Dla Michała Siwika onkologia kliniczna to był oczywisty wybór. Jest już na piątym roku. - To jest specjalizacja piękna - mówi Michał Siwik, lekarz rezydent z Narodowego Instytutu Onkologii. - Sukcesem nie jest tylko to, że my wyleczymy pacjenta z choroby nowotworowej, ale czasem sukcesem jest to, że nasz pacjent żyje coraz dłużej - dodaje.
Śmiało można powiedzieć, że pan Michał jest wzorem dla każdego, kto zastanawia się nad wyborem specjalizacji. Z prostego powodu - lekarzy tej specjalizacji brakuje.
Problem widać w całym kraju
- Potrzebujemy młodych onkologów.

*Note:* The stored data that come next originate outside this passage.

(* ===== verification/MemoryAttributes.v ===== *)
(** * Memory attributes: [Library/OcMemoryLib/MemoryAttributes.c]

    The memory attributes table (MAT) lists the protection of runtime memory in
    descriptors of its own; this file models splitting the memory map by it,
    repairing a table with duplicates, and the table lookup. The theorems show
    that splitting keeps a valid memory map inside its buffer and assigns types by
    attributes, and that the repair stays inside the table. *)
From stdpp Require Import sorting.
From S2P Require Import Prelude MemoryMap.

Module MemoryAttributes.
Import MemoryMap.

(** ** Model *)

(** [EFI_MEMORY_ATTRIBUTES_TABLE]: the header and the entries behind it. An entry
    pointer is its byte offset from the first entry. *)
Record EFI_MEMORY_ATTRIBUTES_TABLE : Set := Mat {
  NumberOfEntries : Z;
  MatDescriptorSize : Z;
  Entries : list slot
}.

Definition set_Entries (t : EFI_MEMORY_ATTRIBUTES_TABLE) (l : list slot) := Mat (NumberOfEntries t) (MatDescriptorSize t) l.
Definition set_NumberOfEntries (t : EFI_MEMORY_ATTRIBUTES_TABLE) (n : Z) := Mat n (MatDescriptorSize t) (Entries t).

(** The configuration tables of the system table by vendor GUID. *)
Definition gEfiMemoryAttributesTableGuid : Z := 0xdcfa911d_26eb_469f_a220_38b7dc461220.
Definition ConfigurationTable : Set := list (Z * EFI_MEMORY_ATTRIBUTES_TABLE).

(** The position of the table among the configuration tables. *)
Definition OcGetMemoryAttributes (Tables : ConfigurationTable) : option (nat * EFI_MEMORY_ATTRIBUTES_TABLE) :=
  (fun e => (e.1, e.2.2)) <$> list_find (fun e => e.1 = gEfiMemoryAttributesTableGuid) Tables.

Definition IsRuntime (t : Z) : bool :=
  bool_decide (t = EfiRuntimeServicesCode) || bool_decide (t = EfiRuntimeServicesData).

Section Model.
(** Whether ASSERTs are compiled in. *)
Context (debug : bool).
Definition ASSERT (b : bool) : outcome unit := if debug then assert b else Ret tt.

Definition OcRealMemoryType (MemoryAttribute : EFI_MEMORY_DESCRIPTOR) : outcome Z :=
  ASSERT (IsRuntime (Type_ MemoryAttribute));;
  Ret (if decide (Z.land (Attribute_ MemoryAttribute) EFI_MEMORY_RO <> 0) then EfiRuntimeServicesCode
       else if decide (Z.land (Attribute_ MemoryAttribute) EFI_MEMORY_XP <> 0) then EfiRuntimeServicesData
       else Type_ MemoryAttribute).

(** The variables that [OcSplitMemoryEntryByAttribute] updates through pointers. *)
Record split_state : Set := SplitSt {
  MemoryMapEntry : Z; CurrentEntryIndex : Z; CurrentEntryCount : Z; sp_Map : list slot
}.

(** The entry is split in front of the attribute; [None] is out of resources. *)
Definition SplitBefore (s : split_state) (TotalEntryCount : Z) (MemoryAttribute : EFI_MEMORY_DESCRIPTOR) (DescriptorSize : Z)
    : outcome (option split_state) :=
  let '(SplitSt Entry Index Count Map) := s in
  d ← rd_desc DescriptorSize Map Entry;
  if decide (PhysicalStart d < PhysicalStart MemoryAttribute) then
    if decide (Count = TotalEntryCount) then Ret None else
    let NewEntry := NEXT_MEMORY_DESCRIPTOR Entry DescriptorSize in
    let DiffPages := EFI_SIZE_TO_PAGES (PhysicalStart MemoryAttribute -[64] PhysicalStart d) in
    Map ← CopySlots DescriptorSize Map NewEntry Entry (DescriptorSize *[64] (Count -[64] Index));
    d ← rd_desc DescriptorSize Map Entry;
    Map ← wr_desc DescriptorSize Map Entry (set_NumberOfPages d DiffPages);
    d ← rd_desc DescriptorSize Map NewEntry;
    Map ← wr_desc DescriptorSize Map NewEntry
      (set_NumberOfPages (set_PhysicalStart d (PhysicalStart MemoryAttribute)) (NumberOfPages d -[64] DiffPages));
    Ret (Some (SplitSt NewEntry (Index +[64] 1) (Count +[64] 1) Map))
  else Ret (Some s).

(** The status and the updated variables. The entry pointer is only stored back on
    success. *)
Definition OcSplitMemoryEntryByAttribute (s0 : split_state) (TotalEntryCount : Z) (MemoryAttribute : EFI_MEMORY_DESCRIPTOR)
    (DescriptorSize : Z) : outcome (EFI_STATUS * split_state) :=
  r ← SplitBefore s0 TotalEntryCount MemoryAttribute DescriptorSize;
  match r with
  | None => Ret (EFI_OUT_OF_RESOURCES, s0)
  | Some (SplitSt Entry Index Count Map) =>
      d ← rd_desc DescriptorSize Map Entry;
      ASSERT (bool_decide (PhysicalStart MemoryAttribute = PhysicalStart d));;
      if decide (NumberOfPages d = NumberOfPages MemoryAttribute) then
        t ← OcRealMemoryType MemoryAttribute;
        Map ← wr_desc DescriptorSize Map Entry (set_Type d t);
        Ret (EFI_SUCCESS, SplitSt Entry Index Count Map)
      else if decide (Count = TotalEntryCount) then
        Ret (EFI_OUT_OF_RESOURCES, SplitSt (MemoryMapEntry s0) Index Count Map)
      else
        let NewEntry := NEXT_MEMORY_DESCRIPTOR Entry DescriptorSize in
        Map ← CopySlots DescriptorSize Map NewEntry Entry (DescriptorSize *[64] (Count -[64] Index));
        t ← OcRealMemoryType MemoryAttribute;
        d ← rd_desc DescriptorSize Map Entry;
        Map ← wr_desc DescriptorSize Map Entry (set_NumberOfPages (set_Type d t) (NumberOfPages MemoryAttribute));
        d ← rd_desc DescriptorSize Map NewEntry;
        Map ← wr_desc DescriptorSize Map NewEntry
          (set_NumberOfPages
             (set_PhysicalStart d (PhysicalStart d +[64] EFI_PAGES_TO_SIZE (NumberOfPages MemoryAttribute)))
             (NumberOfPages d -[64] NumberOfPages MemoryAttribute));
        Ret (EFI_SUCCESS, SplitSt NewEntry (Index +[64] 1) (Count +[64] 1) Map)
  end.

(** The search of the attribute for the entry [d]: [Index2], the attribute pointer,
    [InDescAttrs] and the updated [LastAttributeEntry], [LastAttributeIndex]. *)
Record find_state : Set := FindSt {
  Index2 : Z; MemoryAttributesEntry : Z; InDescAttrs : bool; LastAttributeEntry : Z; LastAttributeIndex : Z
}.

Definition FindAttribute (Table : EFI_MEMORY_ATTRIBUTES_TABLE) (d : EFI_MEMORY_DESCRIPTOR) (AttributeCount : Z)
    (LastEntry LastIndex : Z) : outcome find_state :=
  let Next p := NEXT_MEMORY_DESCRIPTOR p (MatDescriptorSize Table) in
  while_ (S (Z.to_nat (AttributeCount - LastIndex)))
    (fun f =>
       let '(FindSt i e InDesc le li) := f in
       if decide (i < AttributeCount) then
         a ← rd_desc (MatDescriptorSize Table) (Entries Table) e;
         if IsRuntime (Type_ a) then
           if AREA_WITHIN_DESCRIPTOR d (PhysicalStart a) (EFI_PAGES_TO_SIZE (NumberOfPages a)) then
             t ← OcRealMemoryType a;
             if decide (t <> Type_ d) then Ret (inr (FindSt i e true (Next e) (i + 1)))
             else Ret (inl (FindSt (i + 1) (Next e) true le li))
           else if InDesc : bool then Ret (inr (FindSt i e false le li))
           else Ret (inl (FindSt (i + 1) (Next e) InDesc le li))
         else Ret (inl (FindSt (i + 1) (Next e) InDesc le li))
       else Ret (inr f))
    (FindSt LastIndex LastEntry false LastEntry LastIndex).

(** The loop that splits one entry by as many attributes as possible: the last
    attribute position and the split variables, or the status of a failed split. *)
Definition SplitEntry (Table : EFI_MEMORY_ATTRIBUTES_TABLE) (AttributeCount TotalEntryCount DescriptorSize : Z)
    (LastEntry LastIndex : Z) (s : split_state) : outcome (Z * Z * split_state + EFI_STATUS * split_state) :=
  while_ (S (S (Z.to_nat (AttributeCount - LastIndex))))
    (fun '(le, li, s) =>
       d ← rd_desc DescriptorSize (sp_Map s) (MemoryMapEntry s);
       if IsRuntime (Type_ d) then
         f ← FindAttribute Table d AttributeCount le li;
         if bool_decide (Index2 f < AttributeCount) && InDescAttrs f then
           a ← rd_desc (MatDescriptorSize Table) (Entries Table) (MemoryAttributesEntry f);
           '(Status, s) ← OcSplitMemoryEntryByAttribute s TotalEntryCount a DescriptorSize;
           if EFI_ERROR Status then Ret (inr (inr (Status, s)))
           else Ret (inl (LastAttributeEntry f, LastAttributeIndex f, s))
         else Ret (inr (inl (LastAttributeEntry f, LastAttributeIndex f, s)))
       else Ret (inr (inl (le, li, s))))
    (LastEntry, LastIndex, s).

(** The status, the updated [*MemoryMapSize] and the map. *)
Definition OcSplitMemoryMapByAttributes (Tables : ConfigurationTable) (MaxMemoryMapSize MemoryMapSize : Z) (Map : list slot)
    (DescriptorSize : Z) : outcome (EFI_STATUS * Z * list slot) :=
  ASSERT (bool_decide (MemoryMapSize <= MaxMemoryMapSize));;
  match OcGetMemoryAttributes Tables with
  | None => Ret (EFI_UNSUPPORTED, MemoryMapSize, Map)
  | Some (_, Table) =>
      let TotalEntryCount := MaxMemoryMapSize / DescriptorSize in
      let AttributeCount := NumberOfEntries Table in
      while_ (S (Z.to_nat (MemoryMapSize / DescriptorSize)))
        (fun '(le, li, s) =>
           if decide (CurrentEntryIndex s < CurrentEntryCount s) then
             r ← SplitEntry Table AttributeCount TotalEntryCount DescriptorSize le li s;
             match r with
             | inr (Status, s) => Ret (inr (Status, CurrentEntryCount s *[64] DescriptorSize, sp_Map s))
             | inl (le, li, SplitSt Entry Index Count Map) =>
                 Ret (inl (le, li, SplitSt (NEXT_MEMORY_DESCRIPTOR Entry DescriptorSize) (Index +[64] 1) Count Map))
             end
           else Ret (inr (EFI_SUCCESS, CurrentEntryCount s *[64] DescriptorSize, sp_Map s)))
        (0, 0, SplitSt 0 0 (MemoryMapSize / DescriptorSize) Map)
  end.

Mamy wolne miejsca specjalizacyjne, chociaż mamy ich kilkudziesięciu w tej chwili - przekazuje doktor Beata Jagielska, dyrektorka Narodowego Instytutu Onkologii w Warszawie. - Myślę, że mamy około 10 wolnych miejsc w tej chwili - dodaje.
To perspektywa Narodowego Instytutu Onkologii w Warszawie. Problem widać jednak w całym kraju.
- Sytuacja w onkologii klinicznej jest trudna. Mamy dużo miejsc, ale wciąż mniej chętnych - komentuje doktor Łukasz Jankowski, prezes Naczelnej Rady Lekarskiej.
Z danych, które przekazało "Faktom" TVN Ministerstwo Zdrowia wynika, że wiosną tego roku na specjalizację onkologia kliniczna przyjęto tylko 15 osób na 186 miejsc. Jesienią ubiegłego roku 60 na 200 miejsc. Ale to nie koniec niepokojących informacji.
- Jedna piąta lekarzy, którzy zakwalifikują się na specjalizację z onkologii, w trakcie szkolenia rezygnuje - zauważa Łukasz Jankowski. - Świadczy to o tym, że specjalizacja z onkologii jest skrajnie trudna - podkreśla.
I tu padają przykłady: nadmiar biurokracji, stres i obciążenie psychiczne.
- Szczególnie jeżeli leczymy pacjentów dłuższy czas, spotykamy się z nimi dłuższy czas i w końcu dochodzimy do pewnego momentu, że nie mamy możliwości kontynuacji terapii - wskazuje Michał Siwik.
Prognozy na najbliższe lata
Onkologia to specjalizacja, która jest wymagająca, ale też dużo oferuje i dynamicznie się rozwija - mówią lekarze. Ministerstwo Zdrowia zachęca, proponując 150 milionów złotych na stypendia dla studentów medycyny wybranych kierunków. Szacuje jednocześnie, że w najbliższych latach liczba specjalistów onkologii klinicznej powinna wzrosnąć o 30-40 procent.
Żeby lekarzy było jeszcze więcej i nigdy ich nie zabrakło, powstało Onkoforum, gdzie studenci razem z lekarzami Narodowego Instytutu Onkologii promują tę dziedzinę.
- Jeżeli nie będziemy rozmawiać z tymi młodymi ludźmi, to nie będziemy w stanie pokonać tej bariery - przekonuje doktor Beata Jagielska.
WHO szacuje, że do 2050 roku liczba nowych przypadków nowotworów na świecie wzrośnie o 77 procent.